Creating endpoints

Fusion.js provides an RPC plugin that integrates with Redux and React. We recommend using that RPC plugin rather than writing HTTP endpoints manually.

HTTP endpoints can be created by writing a Fusion.js plugin with an exposed middleware:

To write a middleware plugin, we export a factory function that returns a middleware function. The middleware receives a ctx argument that has various properties, and a next function that it must call. It works the same way as a Koa middleware.

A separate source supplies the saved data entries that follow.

(** X6.  A token that [extractItemId] reads from a document is not empty,
    is made of the characters [0-9a-f-], and its outer-start marker occurs in
    the document: the test for that marker in [updateExistingNote] cannot
    fail for the token it is given. *)
Theorem extractItemId_sound (content token : string) :
  extractItemId content = Some token ->
  tokenOk token = true
  /\ includes content (startBlockMarker token) = true.
Proof.
  unfold extractItemId.
  destruct (findFirst startPattern content) as [[i n]|] eqn:Ef;
    [|discriminate].
  apply findFirst_some in Ef. unfold startPattern, bracketed in Ef.
  destruct (startsWith (drop i content) "%%START-") eqn:Epre;
    [|discriminate].
  change (String.length "%%START-") with 8%nat in Ef.
  rewrite drop_drop in Ef.
  destruct (run isHexDash (drop (i + 8) content)) as [|k] eqn:Erun;
    [discriminate|].
  destruct (startsWith (drop (S k) (drop (i + 8) content)) "%%") eqn:Epost;
    [|discriminate].
  injection Ef as Hn.
  replace (n - 10)%nat with (S k) by (simpl in Hn; lia).
  destruct (truthy (take (S k) (drop (i + 8) content))) eqn:Etr;
    [|discriminate].
  intros H.
  assert (Ht : take (S k) (drop (i + 8) content) = token)
    by (injection H as H; exact H).
  clear H. subst token. split.
  - unfold tokenOk. rewrite Etr, <- Erun, allChars_take_run. reflexivity.
  - apply (includes_at _ _ i). unfold startBlockMarker.
    rewrite (startsWith_inv _ _ Epre), startsWith_cancel.
    change (String.length "%%START-") with 8%nat. rewrite drop_drop.
    now apply startsWith_take_then.
Qed.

Let's say we want to implement a GET /api/ping endpoint. This endpoint simply responds with {ok: 1}. To do that, we check that the method and path are correct and we set body to the data we want to return:

// src/plugins/example.js
import {createPlugin} from 'fusion-core';

export default createPlugin({
  middleware() {
    return (ctx, next) => {
      if (ctx.method === 'GET' && ctx.path === '/api/ping') {
        ctx.body = {ok: 1};
      }
      return next();
    };
  },
});

There's one issue left with the code above: Fusion.js code runs universally by default, but we only want to run that code in the server. To do so, add a code fence:

// src/plugins/example.js
import {createPlugin} from 'fusion-core';

export default __NODE__ &&
  createPlugin({
    middleware() {
      return (ctx, next) => {
        if (ctx.method === 'GET' && ctx.path === '/api/ping') {
          ctx.body = {ok: 1};
        }
        return next();
      };
    },
  });

Next, register the plugin:

// src/main.js
import App from 'fusion-react';
import Example from './plugins/example';

export default () => {
  const app = new App();
  app.register(Example);
  return app;
};

That's it! Now, you can test your new endpoint. From your browser developer console:

fetch('/api/ping')
  .then(r => r.json())
  .then(console.log); // {ok: 1}

Body parsing

Let's implement POST /api/echo, which responds with the body of a request. To do that, we can use the koa-bodyparser package:

import bodyParser from 'koa-bodyparser';

export default __NODE__ &&
  createPlugin({
    middleware() {
      const parseBody = bodyParser();
      return async (ctx, next) => {
        if (ctx.method === 'POST' && ctx.path === '/api/echo') {
          await parseBody(ctx, () => Promise.resolve());
          ctx.body = ctx.request.body;
        }
        return next();
      };
    },
  });

Notice that we await parseBody() because body parsing is asynchronous. You can similarly await other asynchronous calls such as database calls or microservice requests.